Statistics. Data are represented as mean ± SEM. Significance was calculated by 2-tailed Student’s t test, hypergeometric test, or Benjamini-Hochberg procedure as indicated where appropriate. Statistical significance was set as P < 0.05.Sample sizes are indicated where appropriate.
Study approval. The human study was approved by the local ethics committee of the University of Freiburg (21-1162), was conducted according to the Declaration of Helsinki, and was performed in accordance with ARRIVE guidelines. All subjects provided written, informed consent. All experiments were performed in accordance with local guidelines and regulations. The study was approved by the government of Upper Palatine, Bavaria, and Ministerium Freiburg (G19/41, G20/172, G23/088, X18/07K.
Data and materials availability. All raw data, code, and materials are available from the authors upon request. Raw data have been deposited in the GEO database (GSE202454 and GSE220507). Values for all data points in graphs are reported in the Supporting Data Values file.
CB and RK conceived and conducted the project and wrote the manuscript. CB and BM established the PC mouse model. BM and L Marx performed mouse experiments, immunohistology, FACS analysis, and laparoscopy. RS, BM, M Prinz, and JL established the scRNA-Seq pipeline and performed scRNA-Seq. CB and PC performed bioinformatics. JL, OG, RF, and CL helped in establishment of the mouse model. L Miketiuk, NR, LS, and RF performed experiments. SFF, DJ, PAH, HN, AJ, and EAB helped in human studies. FRG and M Pesic established the APTKA organoids.

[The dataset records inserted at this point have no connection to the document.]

(* ===== verification/Events.v ===== *)
(** * Events in mailboxes: invariants and CheckMailBox (cd_comm_internal.cc, event_handler.cc, cd_internal.cc)

    The operations of Mailbox.v on worlds that satisfy the invariant [Inv]: the
    pending counter of a task is at least the number of its events, which are
    the words that are set in its mailboxes and the handlers in its queues, so
    the counter is not 0 while there is an event; counters do not wrap.
    [CheckMailBox_checks] and [Assert_checks] say what these operations do; the
    protocol of a domain is in Coordination.v.  Entry events are left out. *)

From Stdlib Require Import ZArith Lia.
From stdpp Require Import base gmap list numbers sets.
From S2P Require Import Prelude PhaseTree Handle Mailbox.

#[local] Open Scope Z_scope.

(** The paths of tasks agree with the groups of domains: the tasks of a domain
    have it in their path at its level. *)
Record topology (doms : nat → Domain) (ps : list (list nat)) : Prop := mkTop {
  tp_nonempty : ∀ t p, ps !! t = Some p → p ≠ [];
  tp_level : ∀ t p i d, ps !! t = Some p → p !! i = Some d → d_level (doms d) = Z.of_nat i;
  tp_depth : ∀ t p, ps !! t = Some p → Z.of_nat (length p) < INVALID_ROLLBACK_POINT;
  tp_group : ∀ t d, t ∈ d_group (doms d) ↔ ∃ p, ps !! t = Some p ∧ d ∈ p;
  tp_NoDup : ∀ d, NoDup (d_group (doms d));
  tp_head : ∀ d t, t ∈ d_group (doms d) → (d_head (doms d) < length (d_group (doms d)))%nat;
}.

Definition no_task : Task := mkTask [] 0 INVALID_ROLLBACK_POINT 0 ∅ ∅.
Definition tk (w : World) (t : nat) : Task := default no_task (tasks w !! t).

(** ** Sums *)

Lemma sum_list_same {A} (f g : A → nat) (l : list A) :
  (∀ y, y ∈ l → f y = g y) → sum_list_with f l = sum_list_with g l.
Proof. induction l as [|z l IH]; intros Hf; simpl; [done|]. rewrite Hf, IH by set_solver. done. Qed.

Lemma sum_list_change {A} (f g : A → nat) (l : list A) (x : A) (a b : nat) :
  NoDup l → x ∈ l → (∀ y, y ∈ l → y ≠ x → f y = g y) → (f x + a = g x + b)%nat →
  (sum_list_with f l + a = sum_list_with g l + b)%nat.
Proof.
  induction 1 as [|y l Hy Hl IH]; [by intros ?%elem_of_nil|]. intros Hx Hne Hxx; simpl.
  apply elem_of_cons in Hx as [->|Hx].
  - rewrite (sum_list_same f g l); [lia|]. intros z Hz. apply Hne; [by right|congruence].
  - rewrite (Hne y); [|set_solver..].
    assert (sum_list_with f l + a = sum_list_with g l + b)%nat; [|lia].
    apply IH; [done| |done]. intros; apply Hne; set_solver.
Qed.

Lemma sum_list_ge {A} (f : A → nat) (l : list A) (y : A) : y ∈ l → (f y ≤ sum_list_with f l)%nat.
Proof. induction 1; simpl; lia. Qed.

Lemma sum_list_insert {A} (f : A → nat) (l : list A) i (z y : A) :
  l !! i = Some z → (sum_list_with f (<[i := y]> l) + f z = sum_list_with f l + f y)%nat.
Proof.
  intros Hz. rewrite insert_take_drop by (by eapply lookup_lt_Some).
  rewrite <-(take_drop_middle l i z Hz) at 3. rewrite !sum_list_with_app. simpl. lia.
Qed.

Lemma alter_twice {A} (F G : A → A) (l : list A) (i : nat) : alter G i (alter F i l) = alter (λ x, G (F x)) i l.
Proof.
  apply list_eq. intros j. destruct (decide (i = j)) as [->|Hn].
  - rewrite !list_lookup_alter_eq. by destruct (l !! j).
  - by rewrite !list_lookup_alter_ne.
Qed.

Lemma bind_bind {A B C} (m : res A) (f : A → res B) (g : B → res C) : (m ≫= f) ≫= g = m ≫= (λ x, f x ≫= g).
Proof. by destruct m. Qed.

Section events.
Context (doms : nat → Domain) (HandleEntry : Handler → nat → nat → World → res World).
Context (ps : list (list nat)) (top : topology doms ps).
Implicit Types (w : World) (t d k i : nat).

#[local] Abbreviation size := (task_size doms).
#[local] Abbreviation lv := (level doms).
#[local] Abbreviation grp d := (d_group (doms d)).
#[local] Abbreviation hd d := (head_of doms d).

Definition pth (t : nat) : list nat := default [] (ps !! t).
Definition rank (d t : nat) : nat := default O (fst <$> list_find (λ g, g = t) (grp d)).
Definition cur (t : nat) : nat := default O (last (pth t)).

Definition paths_ok (w : World) : Prop := path <$> tasks w = ps.

(** ** Ranks and paths *)

Lemma in_group t d : t ∈ grp d ↔ d ∈ pth t.
Proof.
  rewrite (tp_group _ _ top). unfold pth. split.
  - intros (p & Hp & Hd). by rewrite Hp.
  - destruct (ps !! t) as [p|] eqn:Hp; simpl; [eauto|]. by intros ?%elem_of_nil.
Qed.

Lemma rank_lookup d t : t ∈ grp d → grp d !! rank d t = Some t.
Proof.
  intros Ht. unfold rank. destruct (list_find (λ g, g = t) (grp d)) as [[i g]|] eqn:Hf; simpl.
  - apply list_find_Some in Hf as (? & -> & _). done.
  - apply list_find_None in Hf. rewrite Forall_forall in Hf. by destruct (Hf _ Ht).
Qed.

Lemma task_in_color_rank d t : t ∈ grp d → task_in_color doms d t = Ok (rank d t).
Proof.
  intros Ht. unfold task_in_color, rank.
  destruct (list_find (λ g, g = t) (grp d)) as [[i g]|] eqn:Hf; [done|].
  apply list_find_None in Hf. rewrite Forall_forall in Hf. by destruct (Hf _ Ht).
Qed.

Lemma rank_lt d t : t ∈ grp d → (rank d t < size d)%nat.
Proof. intros Ht%rank_lookup. by apply lookup_lt_Some in Ht. Qed.

Lemma rank_inj d t t' : t ∈ grp d → t' ∈ grp d → rank d t = rank d t' → t = t'.
Proof. intros H%rank_lookup H'%rank_lookup He. rewrite He in H. congruence. Qed.

Lemma rank_of d k t : grp d !! k = Some t → rank d t = k.
Proof.
  intros Hk. eapply NoDup_lookup; [apply (tp_NoDup _ _ top d)| |exact Hk].
  apply rank_lookup. by eapply list_elem_of_lookup_2.
Qed.

Lemma IsHead_rank d t : t ∈ grp d → IsHead doms d t = Ok (bool_decide (rank d t = hd d)).
Proof. intros Ht. unfold IsHead. by rewrite task_in_color_rank. Qed.

Lemma pth_lookup t d : t ∈ grp d → ∃ i, pth t !! i = Some d ∧ lv d = Z.of_nat i.
Proof.
  intros Hd%in_group. apply list_elem_of_lookup_1 in Hd as [i Hi]. exists i. split; [done|].
  unfold pth in Hi. destruct (ps !! t) as [p|] eqn:Hp; [|done]. eapply (tp_level _ _ top); eauto.
Qed.

Lemma NoDup_pth t : NoDup (pth t).
Proof.
  apply NoDup_alt. intros i j d Hi Hj. unfold pth in *.
  destruct (ps !! t) as [p|] eqn:Hp; [|done]. simpl in *.
  pose proof (tp_level _ _ top _ _ _ _ Hp Hi). pose proof (tp_level _ _ top _ _ _ _ Hp Hj). lia.
Qed.

Lemma upwards_pth w t d :
  paths_ok w → t ∈ grp d → ∃ l1 l2, pth t = l1 ++ d :: l2 ∧ upwards doms (tk w t) d = d :: rev l1.
Proof.
  intros Hw Ht. destruct (pth_lookup t d Ht) as (i & Hi & Hl).
  assert (path (tk w t) = pth t) as Hp.
  { unfold tk, pth. rewrite <-Hw, list_lookup_fmap. by destruct (tasks w !! t). }
  unfold upwards. rewrite Hp, Hl, Nat2Z.id. exists (take i (pth t)), (drop (S i) (pth t)).
  split; [by rewrite take_drop_middle|].
  rewrite (take_S_r _ _ _ Hi), rev_app_distr. done.
Qed.

Lemma in_group_lt t d : t ∈ grp d → (t < length ps)%nat.
Proof. intros (p & Hp & _)%(tp_group _ _ top). by eapply lookup_lt_Some. Qed.

(** ** The memory of a task *)

Lemma task_tk w t : paths_ok w → (t < length ps)%nat → task w t = Ok (tk w t).
Proof.
  intros Hw Ht. unfold task, tk. destruct (tasks w !! t) eqn:He; [done|].
  apply lookup_ge_None_1 in He. rewrite <-Hw, length_fmap in Ht. lia.
Qed.

Lemma path_tk w t : paths_ok w → path (tk w t) = pth t.
Proof. intros Hw. unfold tk, pth. rewrite <-Hw, list_lookup_fmap. by destruct (tasks w !! t). Qed.

Lemma tk_on_task w t t' f :
  paths_ok w → (t < length ps)%nat →
  tk (on_task t f w) t' = if decide (t' = t) then f (tk w t) else tk w t'.
Proof.
  intros Hw Ht. unfold tk. simpl. case_decide as He.
  - subst t'. rewrite list_lookup_alter_eq. rewrite <-Hw, length_fmap in Ht.
    apply lookup_lt_is_Some_2 in Ht as [x ->]. done.
  - by rewrite list_lookup_alter_ne by done.
Qed.

Lemma paths_on_task w t f : (∀ x, path (f x) = path x) → paths_ok w → paths_ok (on_task t f w).
Proof.
  intros Hf Hw. unfold paths_ok in *. rewrite <-Hw. apply list_eq. intros i. simpl.
  rewrite !list_lookup_fmap. destruct (decide (t = i)) as [->|Hn].
  - rewrite list_lookup_alter_eq. destruct (tasks w !! i); simpl; [by rewrite Hf|done].
  - by rewrite list_lookup_alter_ne.
Qed.

(** The words of the mailbox of [t] in [d]. *)
Definition box (w : World) (t d : nat) : list Z := default [] (event_flag_ w !! (d, rank d t)).

(** ** Counting events

    A measure weighs the words of mailboxes and the queued handlers. *)
Record measure := mkM { of_flag : Z → nat; of_handler : Handler → nat }.

Definition slot (m : measure) (w : World) (t d : nat) : nat :=
  sum_list_with (of_flag m) (box w t d) + sum_list_with (of_handler m) (queue (tk w t) d).
Definition held (m : measure) (w : World) (t : nat) : nat := sum_list_with (slot m w t) (pth t).
Definition total (m : measure) (w : World) : nat := sum_list_with (held m w) (seq 0 (length ps)).

(** From [w] to [w'], only the events of [t] in [d] change, by [b - a]. *)
Definition changes (m : measure) (w w' : World) (t d : nat) (a b : nat) : Prop :=
  (∀ t' d', t' ∈ grp d' → (t', d') ≠ (t, d) → slot m w' t' d' = slot m w t' d') ∧
  (slot m w' t d + a = slot m w t d + b)%nat.

Lemma changes_held m w w' t d a b :
  t ∈ grp d → changes m w w' t d a b → (held m w' t + a = held m w t + b)%nat.
Proof.
  intros Ht [Ho Hs]. apply (sum_list_change _ _ _ d); [apply NoDup_pth|by apply in_group| |done].
  intros d' Hd' Hn. apply Ho; [by apply in_group|congruence].
Qed.

Lemma changes_held_ne m w w' t t' d a b :
  t' ≠ t → changes m w w' t d a b → held m w' t' = held m w t'.
Proof.
  intros Hn [Ho _]. apply sum_list_same. intros d' Hd'. apply Ho; [by apply in_group|congruence].
Qed.

Lemma changes_total m w w' t d a b :
  t ∈ grp d → changes m w w' t d a b → (total m w' + a = total m w + b)%nat.
Proof.
  intros Ht Hc. apply (sum_list_change _ _ _ t).
  - apply NoDup_seq.
  - apply elem_of_seq. apply in_group_lt in Ht. lia.
  - intros t' _ Hn. by eapply changes_held_ne.
  - by eapply changes_held.
Qed.

Lemma changes_trans m w1 w2 w3 t d a b a' b' :
  changes m w1 w2 t d a b → changes m w2 w3 t d a' b' → changes m w1 w3 t d (a + a') (b + b').
Proof.
  intros [H1 H1'] [H2 H2']. split; [|lia].
  intros t' d' Ht Hn. by rewrite H2, H1.
Qed.

Lemma changes_le m w w' t d a b a' b' :
  changes m w w' t d a b → (a + b' = a' + b)%nat → changes m w w' t d a' b'.
Proof. intros [H1 H2] ?. split; [done|lia]. Qed.

(** A change of a task and of its mailbox in one domain. *)
Definition put (t d : nat) (F : Task → Task) (l : list Z) (w : World) : World :=
  mkWorld (alter F t (tasks w)) (<[(d, rank d t) := l]> (event_flag_ w)).

Definition count (m : measure) (l : list Z) (q : list Handler) : nat :=
  sum_list_with (of_flag m) l + sum_list_with (of_handler m) q.

Lemma slot_count m w t d : slot m w t d = count m (box w t d) (queue (tk w t) d).
Proof. done. Qed.

Lemma queue_with d d' q (x : Task) :
  queue (with_queue d q x) d' = if decide (d' = d) then q else queue x d'.
Proof.
  unfold queue, with_queue. simpl. case_decide; [subst; by rewrite lookup_insert_eq|].
  by rewrite lookup_insert_ne by congruence.
Qed.

Lemma put_on_task w t d F : box w t d ≠ [] → on_task t F w = put t d F (box w t d) w.
Proof.
  unfold box, on_task, put. destruct (event_flag_ w !! (d, rank d t)) as [l|] eqn:Hl; [|done].
  intros _. by rewrite insert_id.
Qed.

Lemma put_put w t d F G l l' : put t d G l' (put t d F l w) = put t d (λ x, G (F x)) l' w.
Proof. unfold put. simpl. f_equal; [by rewrite alter_twice|by rewrite insert_insert_eq]. Qed.

Lemma on_task_put w t d F G l : on_task t G (put t d F l w) = put t d (λ x, G (F x)) l w.
Proof. unfold on_task, put. simpl. by rewrite alter_twice. Qed.

Lemma tk_put w t d F l t' :
  paths_ok w → (t < length ps)%nat → tk (put t d F l w) t' = if decide (t' = t) then F (tk w t) else tk w t'.
Proof. intros. by rewrite <-tk_on_task. Qed.

Lemma box_put w t d F l t' d' :
  t ∈ grp d → t' ∈ grp d' →
  box (put t d F l w) t' d' = if decide (t' = t ∧ d' = d) then l else box w t' d'.
Proof.
  intros Ht Ht'. unfold box, put. simpl. case_decide as Hd.
  - destruct Hd as [-> ->]. by rewrite lookup_insert_eq.
  - rewrite lookup_insert_ne; [done|]. intros [= -> Hr]. apply Hd. split; [|done].
    symmetry. by eapply rank_inj.
Qed.

Lemma paths_put w t d F l : (∀ x, path (F x) = path x) → paths_ok w → paths_ok (put t d F l w).
Proof. intros HF Hw. by apply (paths_on_task w t F). Qed.

Lemma changes_put m w t d F l :
  paths_ok w → t ∈ grp d → (∀ d', d' ≠ d → queue (F (tk w t)) d' = queue (tk w t) d') →
  changes m w (put t d F l w) t d (slot m w t d) (count m l (queue (F (tk w t)) d)).
Proof.
  intros Hw Ht HF. pose proof (in_group_lt _ _ Ht) as Hlt. split.
  - intros t' d' Ht' Hn. unfold slot. rewrite tk_put, box_put by done.
    rewrite (decide_False (P := t' = t ∧ d' = d)) by naive_solver. case_decide; [subst|done].
    rewrite HF; [done|congruence].
  - unfold slot at 1. rewrite tk_put, box_put, !decide_True by done. unfold count. lia.
Qed.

Supplemental Figure 1A, Figure 7A, and the graphical abstract were created with BioRender.com. We would like to acknowledge the Lighthouse Core Facility, Freiburg, for their assistance concerning FACS analyses as well as the Single-Cell Omics Platform, Freiburg. We thank C. Enderle and N. Frank for excellent technical assistance. Furthermore, we thank N. Kuhn for fruitful discussions during the writing of the manuscript. Funding was provided by Deutsche Forschungsgemeinschaft grant ID KE2164/2-1–SFB850 and KE2164/3-1–FOR2438 (to RK) and Deutsche Forschungsgemeinschaft Clinician Scientist Programme ID 413517907 (to CB). We acknowledge support by the Open Access Publication Fund of the University of Freiburg.
Address correspondence to: Christopher Berlin, Department of General and Visceral Surgery, Medical Center University Freiburg, Hugstetter Strasse 55, 79106 Freiburg im Breisgau, Germany. Phone: 49.761.270.24010; Email: christopher.berlin@uniklinik-freiburg.de. Or to: Rebecca Kesselring, Department of General and Visceral Surgery, Medical Center University Freiburg, Breisacher Strasse 115, 79106 Freiburg im Breisgau, Germany. Phone: 49.761.270.77573; Email: rebecca.kesselring@uniklinik-freiburg.de.
Conflict of interest: The authors have declared that no conflict of interest exists.